*Description of the task*: Extract each line holding the word "apply" from the entries.

*Provided entries*:

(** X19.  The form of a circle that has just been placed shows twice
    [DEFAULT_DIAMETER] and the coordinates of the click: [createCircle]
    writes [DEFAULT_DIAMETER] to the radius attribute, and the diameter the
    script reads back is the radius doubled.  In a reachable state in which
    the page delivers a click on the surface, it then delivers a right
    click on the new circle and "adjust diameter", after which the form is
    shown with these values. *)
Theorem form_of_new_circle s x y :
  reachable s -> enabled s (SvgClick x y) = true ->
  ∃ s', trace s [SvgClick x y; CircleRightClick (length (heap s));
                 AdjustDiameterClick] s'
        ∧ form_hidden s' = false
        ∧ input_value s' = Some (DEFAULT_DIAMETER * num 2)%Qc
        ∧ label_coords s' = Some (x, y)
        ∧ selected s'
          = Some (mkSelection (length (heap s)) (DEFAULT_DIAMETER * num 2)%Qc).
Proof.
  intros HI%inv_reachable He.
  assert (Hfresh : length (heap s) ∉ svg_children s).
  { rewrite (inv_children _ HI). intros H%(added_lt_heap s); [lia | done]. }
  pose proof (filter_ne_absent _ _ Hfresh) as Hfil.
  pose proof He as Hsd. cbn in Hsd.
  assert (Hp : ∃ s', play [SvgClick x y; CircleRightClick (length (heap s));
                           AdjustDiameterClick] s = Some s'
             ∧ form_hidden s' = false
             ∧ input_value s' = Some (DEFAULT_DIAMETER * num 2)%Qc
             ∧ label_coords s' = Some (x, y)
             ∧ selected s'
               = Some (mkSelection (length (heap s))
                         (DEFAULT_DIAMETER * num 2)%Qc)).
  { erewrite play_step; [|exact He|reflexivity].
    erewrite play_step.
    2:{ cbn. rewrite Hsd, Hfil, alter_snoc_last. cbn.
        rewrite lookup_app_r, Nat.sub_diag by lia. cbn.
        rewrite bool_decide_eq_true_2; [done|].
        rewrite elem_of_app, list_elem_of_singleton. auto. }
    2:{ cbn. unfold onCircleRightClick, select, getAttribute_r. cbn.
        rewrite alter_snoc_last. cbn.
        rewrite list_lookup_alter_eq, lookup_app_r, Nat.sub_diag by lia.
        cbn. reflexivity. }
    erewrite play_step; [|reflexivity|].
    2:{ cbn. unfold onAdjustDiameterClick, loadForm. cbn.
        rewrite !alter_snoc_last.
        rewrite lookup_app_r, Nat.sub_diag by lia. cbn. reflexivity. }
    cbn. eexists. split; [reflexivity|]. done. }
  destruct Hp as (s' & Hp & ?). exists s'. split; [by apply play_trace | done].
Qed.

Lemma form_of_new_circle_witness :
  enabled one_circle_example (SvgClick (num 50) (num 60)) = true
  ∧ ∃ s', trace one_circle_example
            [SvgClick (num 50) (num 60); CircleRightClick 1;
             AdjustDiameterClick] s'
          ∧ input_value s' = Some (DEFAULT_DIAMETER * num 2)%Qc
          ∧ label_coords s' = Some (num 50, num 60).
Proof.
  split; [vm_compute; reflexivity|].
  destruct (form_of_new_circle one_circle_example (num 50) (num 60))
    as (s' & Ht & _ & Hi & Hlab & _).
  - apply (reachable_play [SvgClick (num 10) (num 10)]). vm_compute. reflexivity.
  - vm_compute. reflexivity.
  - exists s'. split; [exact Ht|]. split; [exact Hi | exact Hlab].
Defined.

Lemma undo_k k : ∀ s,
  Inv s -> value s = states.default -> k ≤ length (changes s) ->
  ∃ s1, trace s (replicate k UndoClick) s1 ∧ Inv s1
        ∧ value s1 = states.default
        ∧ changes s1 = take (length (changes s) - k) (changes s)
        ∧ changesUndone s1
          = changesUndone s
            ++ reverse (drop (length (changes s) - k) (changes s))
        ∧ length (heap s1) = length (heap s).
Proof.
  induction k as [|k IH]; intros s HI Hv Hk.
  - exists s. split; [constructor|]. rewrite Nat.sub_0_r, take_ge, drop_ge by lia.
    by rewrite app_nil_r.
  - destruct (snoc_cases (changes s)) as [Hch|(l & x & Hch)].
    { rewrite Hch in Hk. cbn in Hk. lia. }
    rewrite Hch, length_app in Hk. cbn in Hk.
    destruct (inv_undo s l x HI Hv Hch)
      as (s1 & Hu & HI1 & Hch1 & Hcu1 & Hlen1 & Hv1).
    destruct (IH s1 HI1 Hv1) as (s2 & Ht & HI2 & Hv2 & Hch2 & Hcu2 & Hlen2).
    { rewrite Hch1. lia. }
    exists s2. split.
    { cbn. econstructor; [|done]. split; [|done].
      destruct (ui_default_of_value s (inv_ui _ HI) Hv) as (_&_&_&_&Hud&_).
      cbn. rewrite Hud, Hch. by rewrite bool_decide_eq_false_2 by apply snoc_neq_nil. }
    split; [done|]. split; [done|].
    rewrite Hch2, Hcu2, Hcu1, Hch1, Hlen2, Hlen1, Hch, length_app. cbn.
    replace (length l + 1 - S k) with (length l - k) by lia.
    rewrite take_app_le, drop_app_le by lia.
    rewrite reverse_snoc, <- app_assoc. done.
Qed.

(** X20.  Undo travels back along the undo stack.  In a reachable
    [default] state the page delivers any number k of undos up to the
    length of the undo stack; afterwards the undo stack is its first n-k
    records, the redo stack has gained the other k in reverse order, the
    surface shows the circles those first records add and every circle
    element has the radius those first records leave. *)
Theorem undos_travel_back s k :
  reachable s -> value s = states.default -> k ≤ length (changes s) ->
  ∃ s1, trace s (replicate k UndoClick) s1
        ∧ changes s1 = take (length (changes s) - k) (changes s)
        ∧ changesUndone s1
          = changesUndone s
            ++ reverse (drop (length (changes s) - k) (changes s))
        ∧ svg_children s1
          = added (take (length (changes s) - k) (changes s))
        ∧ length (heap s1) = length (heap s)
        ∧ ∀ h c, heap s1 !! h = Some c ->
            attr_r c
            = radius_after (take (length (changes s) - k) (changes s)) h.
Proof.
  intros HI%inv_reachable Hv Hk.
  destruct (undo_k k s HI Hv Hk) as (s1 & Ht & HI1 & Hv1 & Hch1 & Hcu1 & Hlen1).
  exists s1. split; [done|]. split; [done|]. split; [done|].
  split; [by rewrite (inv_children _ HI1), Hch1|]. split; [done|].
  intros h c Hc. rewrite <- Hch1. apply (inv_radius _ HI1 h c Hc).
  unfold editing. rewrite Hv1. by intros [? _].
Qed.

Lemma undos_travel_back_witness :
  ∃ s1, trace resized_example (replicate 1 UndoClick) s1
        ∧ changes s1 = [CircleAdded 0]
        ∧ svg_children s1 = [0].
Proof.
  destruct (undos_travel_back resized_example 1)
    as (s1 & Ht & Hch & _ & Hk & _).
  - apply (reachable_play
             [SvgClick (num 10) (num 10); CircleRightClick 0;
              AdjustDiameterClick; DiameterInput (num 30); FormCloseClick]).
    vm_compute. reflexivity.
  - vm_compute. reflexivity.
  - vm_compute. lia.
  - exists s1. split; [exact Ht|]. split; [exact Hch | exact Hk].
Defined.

*Solution below*:
  destruct Hp as (s' & Hp & ?). exists s'. split; [by apply play_trace | done].
  - apply (reachable_play [SvgClick (num 10) (num 10)]). vm_compute. reflexivity.
      cbn. rewrite Hud, Hch. by rewrite bool_decide_eq_false_2 by apply snoc_neq_nil. }
  intros h c Hc. rewrite <- Hch1. apply (inv_radius _ HI1 h c Hc).
  - apply (reachable_play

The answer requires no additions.